A culpa é do culpado

Muitos mestres já passaram pela Terra, buscando compartilhar com seus contemporâneos ideias sobre a vida que lhes trouxessem um pouco de paz e esperança frente às grandes adversidades do seu meio e do seu tempo. O passar dos séculos transformou as lições em disputas de ego e de vaidade. Culpa dos mestres e das religiões?!

Muitos casamentos sobreviveram, em outra época, porque isso era o que se esperava. A sociedade exigia que as pessoas permanecessem casadas sob quaisquer adversidades e isso fazia com que boa parte dos casamentos infelizes se tornasse um martírio para a mulher. Culpa do casamento?!

Muitas empresas exploraram empregados até a exaustão no século XIX e XX. A inexistência de regulação fazia com que os patrões inescrupulosos exigissem dos seus empregados muito além do que lhes pagavam a título de remuneração. Culpa do empreendedorismo ou do capitalismo?!

Com o advento da Justiça do Trabalho e da legislação trabalhista protecionista, muitos empregados sem moral foram indenizados por patrões que cumpriam pactuações havidas. Muitos empregados forçavam situações que eram e são, aos olhos da “justiça” do trabalho, ilegais, mas que jamais existiram no mundo fático. Culpa da “Justiça” do Trabalho?!

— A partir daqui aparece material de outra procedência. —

(** C10 (amended): the blast radius of a ground impact, 5.08 * E^(1/3),
    is monotone nondecreasing in the energy on 0 <= E1 <= E2; so,
    holding velocity, angle and density fixed, a larger diameter in the
    ground-impact regime (0.05 <= d1 <= d2) never gives a smaller blast
    radius, whatever the thermal efficiencies of the two calls; and if
    the larger body's energy is a finite number that is not negative,
    the two blast radii are comparable and in order. *)
Theorem blast_radius_monotone_in_energy_and_diameter :
  (forall E1 E2,
      fle (Fin 0) E1 = true -> fle E1 E2 = true ->
      fle (raio_blast_ground E1) (raio_blast_ground E2) = true) /\
  (forall d1 d2 v a rho eta1 eta2 r1 r2,
      fle (Fin 0.05) d1 = true -> fle d1 d2 = true ->
      calculate_damage_from_pair_model d1 v a rho eta1 = Some r1 ->
      calculate_damage_from_pair_model d2 v a rho eta2 = Some r2 ->
      flt (raio_dano_explosao_km r2) (raio_dano_explosao_km r1) = false /\
      (forall e2,
          energia_E_megatons (kinetic_energy_joules r2) = Fin e2 -> 0 <= e2 ->
          fle (raio_dano_explosao_km r1) (raio_dano_explosao_km r2) = true)).
Proof.
  split; [exact ground_formula_mono|].
  intros d1 d2 v a rho eta1 eta2 r1 r2 H1 H2 Hr1 Hr2.
  apply calculate_damage_Some in Hr1 as (ke1 & Hke1 & ->).
  apply calculate_damage_Some in Hr2 as (ke2 & Hke2 & ->).
  pose proof (shrinks_energia _ _ _ _ _ _ _ H1 H2 Hke1 Hke2) as Hs.
  assert (flt d1 (Fin 0.05) = false) as Hd1 by now apply fle_not_flt.
  assert (flt d2 (Fin 0.05) = false) as Hd2
    by (apply fle_not_flt; eapply fle_trans; eassumption).
  destruct (results_of_ground d1 eta1 ke1 Hd1) as [-> _].
  destruct (results_of_ground d2 eta2 ke2 Hd2) as [-> _].
  split; [now apply blast_no_decrease|].
  intros e2 HE He. now apply (blast_fle ke1 ke2 e2).
Qed.

Lemma energia_sample_larger :
  energia_cinetica_j (Fin 0.2) (Fin 19) (Fin 0) (Fin 3000) = Ok (Fin 0).
Proof.
  eapply energia_cinetica_j_angle_0.
  - apply massa_kg_fin; bound.
  - apply velocidade_2_fin; bound.
  - rewrite fmul_fin by bound. apply fmul_fin. bound.
Qed.

Lemma blast_radius_monotone_witness :
  fle (raio_blast_ground (Fin 1)) (raio_blast_ground (Fin 8)) = true /\
  flt (raio_dano_explosao_km (results_of (Fin 0.2) (Fin 0.9) (Fin 0)))
      (raio_dano_explosao_km (results_of (Fin 0.14) (Fin 0.3) (Fin 0))) = false.
Proof.
  destruct blast_radius_monotone_in_energy_and_diameter as [HE Hd].
  split.
  - apply HE; apply fle_fin; lra.
  - apply (Hd (Fin 0.14) (Fin 0.2) (Fin 19) (Fin 0) (Fin 3000)
              (Fin 0.3) (Fin 0.9)).
    + apply fle_fin. lra.
    + apply fle_fin. lra.
    + apply calculate_damage_Some. exists (Fin 0). split; [|reflexivity].
      apply energia_sample_ground.
    + apply calculate_damage_Some. exists (Fin 0). split; [|reflexivity].
      apply energia_sample_larger.
Defined.

(** ** A vertical impact

    The sample of the specification: a 140 m body at 19 km/s and 90
    degrees is a ground impact with a positive energy, and its blast
    radius is 5.08 * E^(1/3), rounded. *)

Lemma Rpower_third_bound e :
  0 < e <= DBL_MAX -> 0 < Rpower e (Q2R (1 # 3)) <= 1e103.
Proof.
  intros [H0 H1]. pose proof DBL_MAX_bounds. split; [apply Rpower_pos|].
  replace (Q2R (1 # 3)) with (/ 3) by (unfold Q2R; simpl; lra).
  replace 1e103 with (Rpower (Rpower 1e103 (INR 3)) (/ 3)).
  - apply Rle_Rpower_l; [lra|]. split; [assumption|].
    rewrite Rpower_pow by lra. simpl. lra.
  - rewrite Rpower_mult.
    replace (INR 3 * / 3) with 1 by (simpl; lra).
    apply Rpower_1. lra.
Qed.

Lemma ground_formula_fin e :
  0 < e <= DBL_MAX ->
  ground_formula (Fin e) = Fin (5.08 * Rpower e (Q2R (1 # 3))).
Proof.
  intros He. pose proof (Rpower_third_bound e He). pose proof DBL_MAX_bounds.
  unfold ground_formula. rewrite c_pow_fin_pos by (reflexivity || lra).
  rewrite overflow_fin by lra. apply fmul_fin. lra.
Qed.

Lemma np_sin_radians_90 : np_sin (np_radians (Fin 90)) = Fin 1.
Proof.
  unfold np_radians. rewrite fmul_fin by bound. simpl.
  replace (90 * (PI / 180)) with (PI / 2) by field.
  now rewrite sin_PI2.
Qed.

Example sample_vertical_impact :
  exists e r,
    0 < e /\
    calculate_damage_from_pair_model
      (Fin 0.14) (Fin 19) (Fin 90) (Fin 3000) (Fin 0.3) = Some r /\
    energia_megatons r = round2 (Fin e) /\
    altitude_explosao_km r = Fin 0 /\
    raio_dano_explosao_km r = round2 (Fin (5.08 * Rpower e (Q2R (1 # 3)))).
Proof.
  set (m := 3000 * (4 / 3 * PI * (0.14 * 1000 / 2 * (0.14 * 1000 / 2)
                                  * (0.14 * 1000 / 2)))).
  set (ke := 0.5 * m * (19 * 1000 * (19 * 1000)) * 1).
  assert (energia_cinetica_j (Fin 0.14) (Fin 19) (Fin 90) (Fin 3000)
          = Ok (Fin ke)) as Hke.
  { unfold energia_cinetica_j.
    rewrite massa_kg_fin by bound. fold m.
    rewrite velocidade_2_fin by bound. cbn [bind].
    rewrite np_sin_radians_90. unfold ke, m.
    now rewrite !fmul_fin by bound. }
  assert (0 < ke / 4.184e15 <= DBL_MAX) as He by (unfold ke, m; bound).
  assert (energia_E_megatons (Fin ke) = Fin (ke / 4.184e15)) as HE.
  { unfold energia_E_megatons. apply fdiv_fin; lra. }
  exists (ke / 4.184e15), (results_of (Fin 0.14) (Fin 0.3) (Fin ke)).
  split; [lra|]. split.
  - apply calculate_damage_Some. eauto.
  - unfold results_of, altitude_h_km.
    rewrite (proj2 (flt_fin_false 0.14 0.05)) by lra.
    cbn [energia_megatons altitude_explosao_km raio_dano_explosao_km].
    now rewrite HE, round2_0, ground_formula_fin.
Qed.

A busca de melhores condições sociais, seja no trabalho, seja na sociedade, seja mesmo na família, criou um sistema ideológico que luta há séculos por igualdade, por liberdade e por inclusão. Este sistema contrário ao establishment é interessante aos que não trabalham mas querem riqueza, aos que não produzem mas querem propriedades, aos que exploram os meios sociais mas não querem ser explorados pelo sistema econômico. Culpa da esquerda e dos idealistas!?

A culpa do escravagismo não é do branco, mas do escravocrata.

A culpa da agressão às mulheres não é dos homens, mas do agressor.

A culpa da exploração não é do empresário, mas do explorador.

A culpa do fanatismo não é da religião, mas do fanático e do ilusionista.

A culpa do paternalismo não é do judiciário, mas do folgado e do demagogo.

A culpa da infelicidade não é do casamento, mas dos infelizes.

Não podemos generalizar. Não podemos atacar todas as instituições porque muitas dão errado.

A humanidade é uma irmandade de acertos e erros, de tentativas e experimentos. Não temos manual disponível e, por mais que queiramos, nós mesmos ainda vamos errar conosco e com os nossos.

O que nos diferencia são nossos valores e o que fazemos em ralação a tudo e todos, não o que pregamos, não o que reclamamos, não o que dizemos. Querer acertar é um bom começo. Corrigir erros que sempre ocorrerão é uma boa postura. A perfeição que não existe no plano racional, existe no mundo ideal e no mundo das atitudes possíveis.